**TRY IT**. Nothing but the lines from the one that contains "or an error;" to the end of the records should be printed, both ends included, exactly as given.
Segment Open
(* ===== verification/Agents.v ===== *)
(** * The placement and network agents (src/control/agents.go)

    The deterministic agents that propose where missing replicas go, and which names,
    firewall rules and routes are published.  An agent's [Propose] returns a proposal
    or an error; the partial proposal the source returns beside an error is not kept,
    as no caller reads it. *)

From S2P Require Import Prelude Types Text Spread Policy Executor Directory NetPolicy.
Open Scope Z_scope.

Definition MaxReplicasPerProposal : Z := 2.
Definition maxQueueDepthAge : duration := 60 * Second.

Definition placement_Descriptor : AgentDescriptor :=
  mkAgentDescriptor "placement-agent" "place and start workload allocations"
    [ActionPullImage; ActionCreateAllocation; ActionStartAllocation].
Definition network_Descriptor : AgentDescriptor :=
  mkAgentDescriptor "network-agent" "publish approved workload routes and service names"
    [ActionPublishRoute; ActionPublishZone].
Segment Closed
**WRITTEN ANSWER**.
    or an error; the partial proposal the source returns beside an error is not kept,
    as no caller reads it. *)

From S2P Require Import Prelude Types Text Spread Policy Executor Directory NetPolicy.
Open Scope Z_scope.

Definition MaxReplicasPerProposal : Z := 2.
Definition maxQueueDepthAge : duration := 60 * Second.

Definition placement_Descriptor : AgentDescriptor :=
  mkAgentDescriptor "placement-agent" "place and start workload allocations"
    [ActionPullImage; ActionCreateAllocation; ActionStartAllocation].
Definition network_Descriptor : AgentDescriptor :=
  mkAgentDescriptor "network-agent" "publish approved workload routes and service names"
    [ActionPublishRoute; ActionPublishZone].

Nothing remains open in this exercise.